Beneficiary Responsibilities. (a) Beneficiary shall provide all information designated as required to fulfill any Beneficiary Work Request (“Required Information”) and may also provide other information (“Optional Information”) at their discretion to assist Iron Mountain in the fulfillment of requested Services. (b) Beneficiary must authorize and designate one or more persons whose action(s) will legally bind the Beneficiary (“Authorized Person(s)” who shall be identified in the Authorized Person(s)/Notices Table of this Agreement) who shall manage the Iron Mountain escrow account through the Iron Mountain Website or via written Work Request.
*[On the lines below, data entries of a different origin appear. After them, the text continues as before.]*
(* ===== verification/Rollback.v ===== *)
(** The rollback after a test.  [val_host_postamble] destroys every Realm and
    undelegates every granule; it walks lists while the commands it issues take
    the current descriptor out of them.  The theorem at the end: against every
    documented monitor it ends, without following a bad pointer, either right
    after a command that was in order and that the monitor refused, or with every
    granule Undelegated. *)
From S2P Require Import Prelude Defs Alloc Granule GranuleInv GranuleSpec Host Rmi RmiFacts RmmSpec.
From S2P Require Import Tracks Mirror RealmMap RealmLife.

(** No granule is mapped unprotected or by an auxiliary table. *)
Definition plain (L : layout) : Prop := ∀ i f, ¬ scoped f → L i f = [].

(** Granules are released and undelegated, and nothing else happens to them. *)
Definition lessens (s s' : Z → rmm_gran) : Prop :=
  ∀ q, s' q = s q ∨ s' q = Delegated ∨ s' q = Undelegated.

#[export] Instance lessens_preorder : PreOrder lessens.
Proof.
  split; [by left|]. intros s1 s2 s3 H1 H2 q.
  destruct (H2 q) as [->|]; [apply H1|by right].
Qed.

Lemma shrinks_scope c : shrinks c = true → in_scope c = true.
Proof. by destruct c. Qed.

Lemma effect_lessens c s s' : shrinks c = true → effect c s s' → lessens s s'.
Proof.
  destruct c; cbn; try done; intros _ He q.
  - destruct He as [Ha He]. destruct (decide (q = addr)) as [->|Hq]; [by right; right|].
    destruct (He q Hq) as [|[]]. by left.
  - rewrite (He q). case_decide; auto.
  - destruct He as [Ha He]. destruct (decide (q = rd)) as [->|Hq]; [by right; left|].
    rewrite (He q Hq). case_decide; auto.
  - destruct He as [Ha He]. destruct (decide (q = rec)) as [->|Hq]; [by right; left|].
    rewrite (He q Hq). case_decide; auto.
  - rewrite (He q). case_decide; auto.
Qed.

(** * The trees of tables *)

(** Every table is in its place, every page of data below its leaf table. *)
Definition tree (start : Z → Z) (s : Z → rmm_gran) : Prop :=
  ∀ q rd ipa level, s q = IsRtt rd ipa level → table_place start s rd ipa level.
Definition CIDR_OFFSET : Z := 0x0.
Definition PCIECR_OFFSET : Z := 0x2.
Definition DCTLR_OFFSET : Z := 0x8.
Definition LCAPR_OFFSET : Z := 0xC.
Definition LCTRLR_OFFSET : Z := 0x10.
Definition LCAP2R_OFFSET : Z := 0x2C.
Definition LCTL2R_OFFSET : Z := 0x30.
Definition PCIECR_DPT_SHIFT : Z := 4.
Definition PCIECR_DPT_MASK : Z := 0xf.
Definition LCAPR_DLLLARC_SHIFT : Z := 20.
Definition LCAPR_DLLLARC_MASK : Z := 0x100000.
Definition LSTAT_DLLLA_SHIFT : Z := 29.
Definition LSTAT_DLLLA_MASK : Z := 0x20000000.
Definition PCIE_DLL_LINK_ACTIVE_NOT_SUPPORTED : Z := 0x2.
Definition DCTLR_CERE_SHIFT : Z := 0.
Definition DCTLR_NFERE_SHIFT : Z := 1.
Definition DCTLR_FERE_SHIFT : Z := 2.
Definition DCTLR_URRE_SHIFT : Z := 3.
Definition DCTLR_DSR_SHIFT : Z := 16.
Definition DCTLR_MASK : Z := 0xffff.
Definition DCTLR_DSR_MASK : Z := 0xffff.
Definition DSR_URD_SHIFT : Z := 3.
Definition DSR_URD_MASK : Z := 0x1.
Definition PASID_CAPABILITY_OFFSET : Z := 0x4.
Definition MAX_PASID_MASK : Z := 0x1F00.
Definition MAX_PASID_SHIFT : Z := 0x8.
Definition PCIE_DEVICE_TYPE_SHIFT : Z := 20.
Definition PCIE_DEVICE_TYPE_MASK : Z := 0xf.
Definition PCI_EXP_DEVCTL : Z := 8.
Definition DEVCTL_SNOOP_BIT : Z := 11.
Definition BUS_NUM_REG_OFFSET : Z := 0x18.
Definition MEM_OFFSET_SMALL : Z := 0x10.
Definition PLATFORM_PCIE_P2P_NOT_SUPPORTED : Z := 1.

Definition RCiEP : Z := Z.shiftl 1 9.
Definition RCEC : Z := Z.shiftl 1 10.
Definition EP : Z := Z.shiftl 1 0.
Definition RP : Z := Z.shiftl 1 4.
Definition iEP_EP : Z := Z.shiftl 1 12.
Definition iEP_RP : Z := Z.shiftl 1 11.

Definition WORD_ALIGN_MASK : Z := 0x3.
Definition BITS_IN_BYTE : Z := 0x8.

(** * Segment, bus, device and function numbers *)

Definition PCIE_EXTRACT_BDF_SEG (bdf : Z) : Z := Z.land (Z.shiftr bdf 16) 0xFF.
Definition PCIE_EXTRACT_BDF_BUS (bdf : Z) : Z := Z.land (Z.shiftr bdf 8) 0xFF.
Definition PCIE_EXTRACT_BDF_DEV (bdf : Z) : Z := Z.land (Z.shiftr bdf 3) 0x1F.
Definition PCIE_EXTRACT_BDF_FUNC (bdf : Z) : Z := Z.land bdf 0x7.
Definition PCIE_CREATE_BDF (Seg Bus Dev Func : Z) : Z :=
  Z.lor (Z.lor (Z.lor (u32 (Z.shiftl Seg 16)) (u32 (Z.shiftl Bus 8))) (u32 (Z.shiftl Dev 3))) Func.

(** [cfg_addr]: there are 8 functions a device, 32 devices a bus, and each
    function has 4 KB of configuration space. *)
Definition cfg_addr (bus dev func : Z) : Z :=
  u32 (bus * PCIE_MAX_DEV * PCIE_MAX_FUNC * 4096 + dev * PCIE_MAX_FUNC * 4096 + func * 4096).

(** * State *)

Record PCIE_INFO_BLOCK : Type := mk_block {
  ecam_base : Z; segment_num : Z; start_bus_num : Z; end_bus_num : Z
}.

Record PCIE_INFO_TABLE : Type := mk_info { ecam_entries : Z; ecam_block : list PCIE_INFO_BLOCK }.

Record pcie_device_attr : Type := mk_attr { a_bdf : Z; a_rp_bdf : Z }.

Record pcie_device_bdf_table : Type := mk_bdf_table {
  bdf_entries : Z; bdf_device : list pcie_device_attr
}.

(** [g_pcie_bdf_table1] is an array of 8192 structures of 4 bytes; behind the
    counter at its start it holds this many entries of 8 bytes. *)
Definition bdf_capacity : nat := Z.to_nat ((PCIE_DEVICE_BDF_TABLE_SZ * 4 - 4) / 8).

(** The globals of pal_pcie_enumeration.c. *)
Inductive pal_var : Type :=
  | pcie_index | enumerate | g_vendor_id
  | g_bar64_p_start | g_rp_bar64_value | g_bar64_p_max | g_64_bus | g_bar64_size
  | g_bar32_np_start | g_bar32_p_start | g_rp_bar32_value | g_bar32_np_max | g_bar32_p_max
  | g_np_bar_size | g_p_bar_size | g_np_bus | g_p_bus.

#[export] Instance pal_var_eq_dec : EqDecision pal_var.
Proof. solve_decision. Defined.

(** [p_info] is [g_pcie_info_table] and [p_bdf] is [g_pcie_bdf_table]; [None] is
    the null pointer both hold at the start. *)
Record pcie (W : Type) : Type := mk_pcie {
  p_world : W;
  p_info : option PCIE_INFO_TABLE;
  p_bdf : option pcie_device_bdf_table;
  p_var : pal_var → Z
}.

Arguments mk_pcie {W}.
Arguments p_world {W}.
Arguments p_info {W}.
Arguments p_bdf {W}.
Arguments p_var {W}.

Inductive PCIE_INFO_e : Type :=
  | PCIE_INFO_NUM_ECAM
  | PCIE_INFO_ECAM
  | PCIE_INFO_START_BUS
  | PCIE_INFO_END_BUS
  | PCIE_INFO_SEGMENT.

Inductive BITFIELD_REGISTER_TYPE : Type := HEADER | PCIE_CAP | PCIE_ECAP.

#[export] Instance BITFIELD_REGISTER_TYPE_eq_dec : EqDecision BITFIELD_REGISTER_TYPE.
Proof. solve_decision. Defined.

Inductive BITFIELD_ATTR_TYPE : Type :=
  HW_INIT | READ_ONLY | STICKY_RO | RSVDP_RO | RSVDZ_RO | READ_WRITE | STICKY_RW.

(** The two error strings are lists of characters; [bf_attr] is [None] for a
    value outside the enumeration. *)
Record pcie_cfgreg_bitfield_entry : Type := mk_bitfield {
  reg_type : option BITFIELD_REGISTER_TYPE;
  cap_id : Z; ecap_id : Z; bf_reg_offset : Z; dev_port_bitmask : Z;
  bf_start : Z; bf_end : Z; cfg_value : Z;
  bf_attr : option BITFIELD_ATTR_TYPE;
  err_str1 : list Z; err_str2 : list Z
}.

Section Pcie.
Context {W : Type} `{MmioBus W}.
Implicit Types s : pcie W.

Definition pset_world (w : W) s : pcie W := mk_pcie w (p_info s) (p_bdf s) (p_var s).
Definition pset_info (t : option PCIE_INFO_TABLE) s : pcie W :=
  mk_pcie (p_world s) t (p_bdf s) (p_var s).
Definition pset_bdf (t : option pcie_device_bdf_table) s : pcie W :=
  mk_pcie (p_world s) (p_info s) t (p_var s).
Definition pset_var (x : pal_var) (v : Z) s : pcie W :=
  mk_pcie (p_world s) (p_info s) (p_bdf s) (λ y, if decide (y = x) then v else p_var s y).

Definition get_var (x : pal_var) : M (pcie W) Z := gets (λ s, p_var s x).
Definition set_var (x : pal_var) (v : Z) : M (pcie W) unit := modify (pset_var x v).

(** The value of a local variable that must have been assigned. *)
Definition use (d : option Z) : M (pcie W) Z :=
  match d with
  | Some v => ret v
  | None => fail Undef
  end.

Definition pal_mmio_read32 (addr : Z) : M (pcie W) Z := λ s,
  let '(v, w) := mmio_read32 (p_world s) (u64 addr) in Ok (u32 v) (pset_world w s).
Definition pal_mmio_write32 (addr data : Z) : M (pcie W) unit :=
  modify (λ s, pset_world (mmio_write32 (p_world s) (u64 addr) (u32 data)) s).

(** * Configuration space *)

Definition val_pcie_get_info (type : PCIE_INFO_e) (index : Z) : M (pcie W) Z :=
  let* t := gets p_info in
  match t with
  | None => ret 0
  | Some t =>
      if ecam_entries t <=? index then ret 0
      else match type with
           | PCIE_INFO_NUM_ECAM => ret (ecam_entries t)
           | _ =>
               match ecam_block t !! Z.to_nat index with
               | None => fail OutOfBounds
               | Some b =>
                   ret (match type with
                        | PCIE_INFO_ECAM => ecam_base b
                        | PCIE_INFO_START_BUS => start_bus_num b
                        | PCIE_INFO_END_BUS => end_bus_num b
                        | _ => segment_num b
                        end)
               end
           end
  end.
(** A bridge: [below sec_bus (sec_bus + 1)] is the recursive call. *)
Definition enumerate_bridge (below : Z → Z → M (pcie W) Z) (bus dev func : Z) (l : enum_locals)
    : M (pcie W) enum_locals :=
  let sec_bus := e_sec_bus l in
  let* com := pal_pci_cfg_read bus dev func COMMAND_REG_OFFSET in
  pal_pci_cfg_write bus dev func COMMAND_REG_OFFSET (Z.lor com REG_ACC_DATA) ;;
  pal_pci_cfg_write bus dev func BUS_NUM_REG_OFFSET (BUS_NUM_REG_CFG 0xFF sec_bus bus) ;;
  let* np := get_var g_bar32_np_start in
  pal_pci_cfg_write bus dev func NON_PRE_FET_OFFSET (Z.land (Z.shiftr np 16) 0xFFF0) ;;
  let* p := get_var g_bar32_p_start in
  pal_pci_cfg_write bus dev func PRE_FET_OFFSET (Z.land (Z.shiftr p 16) 0xFFF0) ;;
  let* sub_bus := below sec_bus (u32 (sec_bus + 1)) in
  pal_pci_cfg_write bus dev func BUS_NUM_REG_OFFSET (BUS_NUM_REG_CFG sub_bus sec_bus bus) ;;
  let* p_max := get_var g_bar32_p_max in
  let* np_max := get_var g_bar32_np_max in
  get_resource_base_32 bus dev func (e_p_base l) (e_np_base l) p_max np_max ;;
  let* p64_max := get_var g_bar64_p_max in
  get_resource_base_64 bus dev func (e_p64_base l) p64_max ;;
  pal_pcie_rp_program_bar bus dev func ;;
  let* p := get_var g_bar32_p_start in
  let* np := get_var g_bar32_np_start in
  let* p64 := get_var g_bar64_p_start in
  ret (mk_enum sub_bus (u32 (sub_bus + 1)) p np p64).

Definition enumerate_function (below : Z → Z → M (pcie W) Z) (bus dev func : Z) (l : enum_locals)
    : M (pcie W) enum_locals :=
  let* vendor_id := pal_pci_cfg_read bus dev func 0 in
  if absent vendor_id then ret l
  else
    let* class_code := pal_pci_cfg_read bus dev func TYPE01_RIDR in
    if class_is_host_bridge class_code then ret l
    else
      let* header_value := pal_pci_cfg_read bus dev func HEADER_OFFSET in
      let* l := (if PCIE_HEADER_TYPE header_value =? TYPE1_HEADER
                 then enumerate_bridge below bus dev func l else ret l) in
      if PCIE_HEADER_TYPE header_value =? TYPE0_HEADER then
        pal_pcie_program_bar_reg bus dev func ;;
        ret (mk_enum (u32 (e_sec_bus l - 1)) (e_sec_bus l) (e_p_base l) (e_np_base l) (e_p64_base l))
      else ret l.

Fixpoint pal_pcie_enumerate_device (fuel : nat) (bus sec_bus : Z) : M (pcie W) Z :=
  match fuel with
  | O => out_of_fuel
  | S fuel =>
      let* k := get_var pcie_index in
      let* b := info_block k in
      if bus =? u32 (end_bus_num b + 1) then ret bus
      else
        let* p := get_var g_bar32_p_start in
        let* np := get_var g_bar32_np_start in
        let* p64 := get_var g_bar64_p_start in
        let* l := fold_from (Z.to_nat PCIE_MAX_DEV) 0 (mk_enum bus sec_bus p np p64) (λ dev,
          λ l, fold_from (Z.to_nat PCIE_MAX_FUNC) 0 l (λ func,
            enumerate_function (pal_pcie_enumerate_device fuel) bus dev func)) in
        ret (e_sub_bus l)
  end.

(** The depth of the recursion: a bus a level. *)
Definition ENUM_FUEL : nat := Z.to_nat (PCIE_MAX_BUS + 1).

Definition clear_pri_bus_function (bus dev func : Z) : M (pcie W) (option Empty_set) :=
  let* vendor_id := pal_pci_cfg_read bus dev func 0 in
  if absent vendor_id then ret None
  else
    let* header_value := pal_pci_cfg_read bus dev func HEADER_OFFSET in
    if PCIE_HEADER_TYPE header_value =? TYPE1_HEADER then
      let* v := pal_pci_cfg_read bus dev func BUS_NUM_REG_OFFSET in
      pal_pci_cfg_write bus dev func BUS_NUM_REG_OFFSET (Z.land v PRI_BUS_CLEAR_MASK) ;;
      ret None
    else ret None.

Definition pal_clear_pri_bus : M (pcie W) unit :=
  let* k := get_var pcie_index in
  let* b := info_block k in
  for_upto (end_bus_num b + 1) (λ bus,
    for_upto PCIE_MAX_DEV (λ dev,
      for_upto PCIE_MAX_FUNC (λ func,
        clear_pri_bus_function bus dev func))) ;;
  ret tt.

Fixpoint enumerate_loop (fuel : nat) : M (pcie W) unit :=
  match fuel with
  | O => out_of_fuel
  | S fuel =>
      let* k := get_var pcie_index in
      let* n := info_entries in
      if negb (k <? n) then ret tt
      else
        let* b := info_block k in
        let pri_bus := start_bus_num b in
        pal_pcie_enumerate_device ENUM_FUEL pri_bus (u32 (pri_bus + 1)) ;;
        pal_clear_pri_bus ;;
        set_var pcie_index (k + 1) ;;
        enumerate_loop fuel
  end.
(** * Properties *)

(** a function in some window, at a register offset below 4 KB, is decoded to
    one address of the configuration space, which no other function or offset
    shares: reads and writes go there and nowhere else. *)
Theorem cfg_decode bs s bdf off :
  info_wf bs → has_info bs s → mapped_bdf bs bdf → 0 ≤ off < 4096 →
  let a := cfg_address bs bdf off in
  (∀ d, val_pcie_read_cfg bdf off d s =
        Ok (0, Some (u32 (fst (mmio_read32 (p_world s) a)))) (pset_world (snd (mmio_read32 (p_world s) a)) s)) ∧
  (∀ v, val_pcie_write_cfg bdf off v s = Ok tt (pset_world (mmio_write32 (p_world s) a (u32 v)) s)) ∧
  ∀ bdf' off', mapped_bdf bs bdf' → 0 ≤ off' < 4096 → cfg_address bs bdf' off' = a →
    off' = off ∧ bdf' mod 2 ^ 24 = bdf mod 2 ^ 24.
Proof.
  intros Hw Hi Hm Ho a. pose proof (cfg_address_bounds bs bdf off Hw Hm Ho).
  assert (u64 (cfg_address bs bdf off) = a) as Ha by (by apply u64_id).
  split; [|split].
  - intros d. rewrite (read_cfg_eq bs), base_of_nonzero by done. by rewrite Ha.
  - intros v. rewrite (write_cfg_eq bs), base_of_nonzero by done. by rewrite Ha.
  - intros bdf' off' Hm' Ho' E. by apply (cfg_address_inj bs).
Qed.
(** ** Data *)

Definition offset_table : list Z := [0x00; 0x08; 0x00; 0x08; 0x00; 0x08; 0x00; 0x08; 0x00; 0x08].

Fixpoint cfg_space_loop (offs : list Z) (EcamBase Bdf : Z) : M (pcie W) (list ecam_reg_data) :=
  match offs with
  | [] => ret []
  | o :: offs =>
      let* v := pal_mmio_read32 (EcamBase + o) in
      let* l := cfg_space_loop offs EcamBase Bdf in
      ret (mk_reg_data (u32 (o + pal_exerciser_get_pcie_config_offset Bdf)) ACCESS_TYPE_RD v :: l)
  end.

Definition bar_type (v : Z) : BAR_MEM_TYPE :=
  if Z.land (Z.shiftr v PREFETCHABLE_BIT_SHIFT) MASK_BIT =? 0x1 then MMIO_PREFETCHABLE else MMIO_NON_PREFETCHABLE.

(** [while (Index < TYPE0_MAX_BARS)]. *)
Fixpoint mmio_space_loop (fuel : nat) (Bdf Index : Z) : M (pcie W) (Z * exerciser_data_t) :=
  match fuel with
  | O => out_of_fuel
  | S fuel =>
      if negb (Index <? TYPE0_MAX_BARS) then ret (1, BarSpace 0 None)
      else
        let* EcamBAR := pal_exerciser_get_ecsr_base Bdf (u32 (Index * 4)) in
        if Z.land (Z.shiftr EcamBAR BAR_MIT_SHIFT) BAR_MIT_MASK =? MMIO then ret (0, BarSpace EcamBAR (Some (bar_type EcamBAR)))
        else
          let Index := if Z.land (Z.shiftr EcamBAR BAR_MDT_SHIFT) BAR_MDT_MASK =? BITS_64 then Index + 1 else Index in
          mmio_space_loop fuel Bdf (Index + 1)
  end.

Definition pal_exerciser_get_data (Type_ : EXERCISER_DATA_TYPE) (Bdf Ecam : Z) : M (pcie W) (Z * exerciser_data_t) :=
  let EcamBase := u64 (Ecam + pal_exerciser_get_pcie_config_offset Bdf) in
  match Type_ with
  | EXERCISER_DATA_CFG_SPACE => let* l := cfg_space_loop offset_table EcamBase Bdf in ret (0, CfgSpace l)
  | EXERCISER_DATA_BAR0_SPACE =>
      let* EcamBAR0 := pal_exerciser_get_ecsr_base Bdf 0 in
      let* v := pal_exerciser_get_ecsr_base Bdf 0 in
      ret (0, BarSpace EcamBAR0 (Some (bar_type v)))
  | EXERCISER_DATA_MMIO_SPACE => mmio_space_loop 7 Bdf 0
  end.
End Device.

(** * The table of exercisers (val_host_exerciser.c) *)

Record EXERCISER_INFO_BLOCK : Type := mk_e_info { e_bdf : Z; e_initialized : Z }.

Record exer (W : Type) : Type := mk_exer {
  x_pcie : pcie W;
  num_exerciser : Z;
  e_info : list EXERCISER_INFO_BLOCK
}.
Arguments mk_exer {W}. Arguments x_pcie {W}. Arguments num_exerciser {W}. Arguments e_info {W}.

Definition e_info_reset : list EXERCISER_INFO_BLOCK := replicate (Z.to_nat MAX_EXERCISER_CARDS) (mk_e_info 0 0).

Inductive EXERCISER_ERROR_CODE : Type :=
  | CORR_RCVR_ERR | CORR_BAD_TLP | CORR_BAD_DLLP | CORR_RPL_NUM_ROLL | CORR_RPL_TMR_TIMEOUT | CORR_ADV_NF_ERR
  | CORR_INT_ERR | CORR_HDR_LOG_OVRFL | UNCORR_DL_ERROR | UNCORR_SD_ERROR | UNCORR_PTLP_REC | UNCORR_FL_CTRL_ERR
  | UNCORR_CMPT_TO | UNCORR_AMPT_ABORT | UNCORR_UNEXP_CMPT | UNCORR_RCVR_ERR | UNCORR_MAL_TLP | UNCORR_ECRC_ERR
  | UNCORR_UR | UNCORR_ACS_VIOL | UNCORR_INT_ERR | UNCORR_MC_BLK_TLP | UNCORR_ATOP_EGR_BLK | UNCORR_TLP_PFX_EGR_BLK
  | UNCORR_PTLP_EGR_BLK | INVALID_CFG.

(** The bit of an error in the status register of its class. *)
Definition val_get_exerciser_err_info (type : EXERCISER_ERROR_CODE) : Z :=
  match type with
  | CORR_RCVR_ERR => 0 | CORR_BAD_TLP => 6 | CORR_BAD_DLLP => 7 | CORR_RPL_NUM_ROLL => 8 | CORR_RPL_TMR_TIMEOUT => 12
  | CORR_ADV_NF_ERR => 13 | CORR_INT_ERR => 14 | CORR_HDR_LOG_OVRFL => 15
  | UNCORR_DL_ERROR => 4 | UNCORR_SD_ERROR => 5 | UNCORR_PTLP_REC => 12 | UNCORR_FL_CTRL_ERR => 13 | UNCORR_CMPT_TO => 14
  | UNCORR_AMPT_ABORT => 15 | UNCORR_UNEXP_CMPT => 16 | UNCORR_RCVR_ERR => 17 | UNCORR_MAL_TLP => 18 | UNCORR_ECRC_ERR => 19
  | UNCORR_UR => 20 | UNCORR_ACS_VIOL => 21 | UNCORR_INT_ERR => 22 | UNCORR_MC_BLK_TLP => 23 | UNCORR_ATOP_EGR_BLK => 24
  | UNCORR_TLP_PFX_EGR_BLK => 25 | UNCORR_PTLP_EGR_BLK => 26
  | INVALID_CFG => 0
  end.

Section Table.
Context {W : Type} `{MmioBus W}.
Implicit Types s : exer W.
Authorized Person(s) will maintain the accuracy of their name and contact information provided to Iron Mountain during the Term of this Agreement (the “Beneficiary Information”). (c) Beneficiary acknowledges, in the absence of a Work Request for verification Services, that it assumes all responsibility for the completeness and/or functionality of all Deposit Material. Beneficiary may submit a verification Work Request to Iron Mountain for one of more of the Services defined in Exhibit A attached hereto and further consents to Iron Mountain’s use of a subcontractor if needed to provide such Services. (d) Beneficiary warrants that Iron Mountain’s use of any materials supplied by Beneficiary to perform the verification Services described in Exhibit A is lawful and does not violate the rights of any third parties.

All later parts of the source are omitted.